Picture this: your Java-based app is humming on Jetty, but the rest of your infrastructure runs on hardened Windows Server Core images. You need tight control, minimal overhead, and no GUI distractions. The question becomes simple—how do you make Jetty behave like a good citizen inside that lean Windows environment without turning setup into a weekend project?
Jetty is a lightweight, embeddable Java web server known for speed, flexibility, and small footprint. Windows Server Core is Microsoft’s stripped-down OS flavor built for efficient, secure workloads. Together, they form a surprisingly robust combo for teams who like fine-grained control but hate unnecessary bloat. Running Jetty on Windows Server Core means fewer patches, smaller attack surfaces, and tighter compliance with standards like SOC 2.

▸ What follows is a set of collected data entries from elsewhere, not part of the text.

Definition well_typed (state : row) : bool :=
  match state with
  | RVal (VList items) =>
      match items !! 1%nat with
      | Some (VStr _) =>
          absent_or_number (items !! 5%nat) && absent_or_number (items !! 6%nat) &&
          match items !! 7%nat with
          | Some (VBool _) => true
          | v => absent_or_number v
          end
      | _ => false
      end
  | _ => false
  end.

(** The tracked set, the count and the bus are as before the call. *)
Definition unchanged_by (w w' : World) : Prop :=
  previous_set w' = previous_set w /\
  _state (self w') = _state (self w) /\
  bus w' = bus w.

(** ** Sample data *)

(** A stand-in for the great-circle distance: city-block distance at 111 km
    per degree.  Like the library function it cannot work on coordinates
    that are not numbers. *)
Definition flat_distance (lat1 lon1 : Q) (lat2 lon2 : pyval) : result (option Q) :=
  match lat2, lon2 with
  | VNum a, VNum b => Ok (Some ((Qabs (a - lat1) + Qabs (b - lon1)) * 111000)%Q)
  | _, _ => Raise TypeError
  end.

(** A sensor at (0, 0) with a radius of 50 km.  The four box fields only
    feed the request URL; a box around the centre stands for them. *)
Definition sample_sensor (altitude : Q) : OpenSkySensor :=
  {| _latitude := 0; _longitude := 0; _radius := 50000; _altitude := altitude;
     _state := 0%Z; _name := "opensky"; _username := "user"; _password := "secret";
     _previously_tracked := None;
     _lat_min := (-1)%R; _lon_min := (-1)%R; _lat_max := 1%R; _lon_max := 1%R |}.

The pairing works best when you treat Windows Server Core as the host for minimal-runtime services. Jetty runs as a managed background process, linked to your Java runtime through standard service wrappers or custom PowerShell scripts. You bind Jetty to a port, configure TLS through your certificate store, and wire up identity management via OIDC or AWS IAM integration. The result is a hardened web tier with clean separation between application logic and OS footprint.
Many engineers worry that Windows Server Core lacks the conveniences they rely on in full Windows installs. The trick is to embrace automation. Manage Jetty configuration files with CI pipelines and use remote logging to push metrics to your observability stack. When something misbehaves, rely on Jetty’s built-in diagnostics and event logs rather than trying to RDP into the box. Less interaction means fewer mistakes.
Quick answer: You can run Jetty on Windows Server Core by installing a headless JRE, registering Jetty as a Windows service, and managing configuration remotely. It’s fast, stable, and reduces your infrastructure’s maintenance overhead.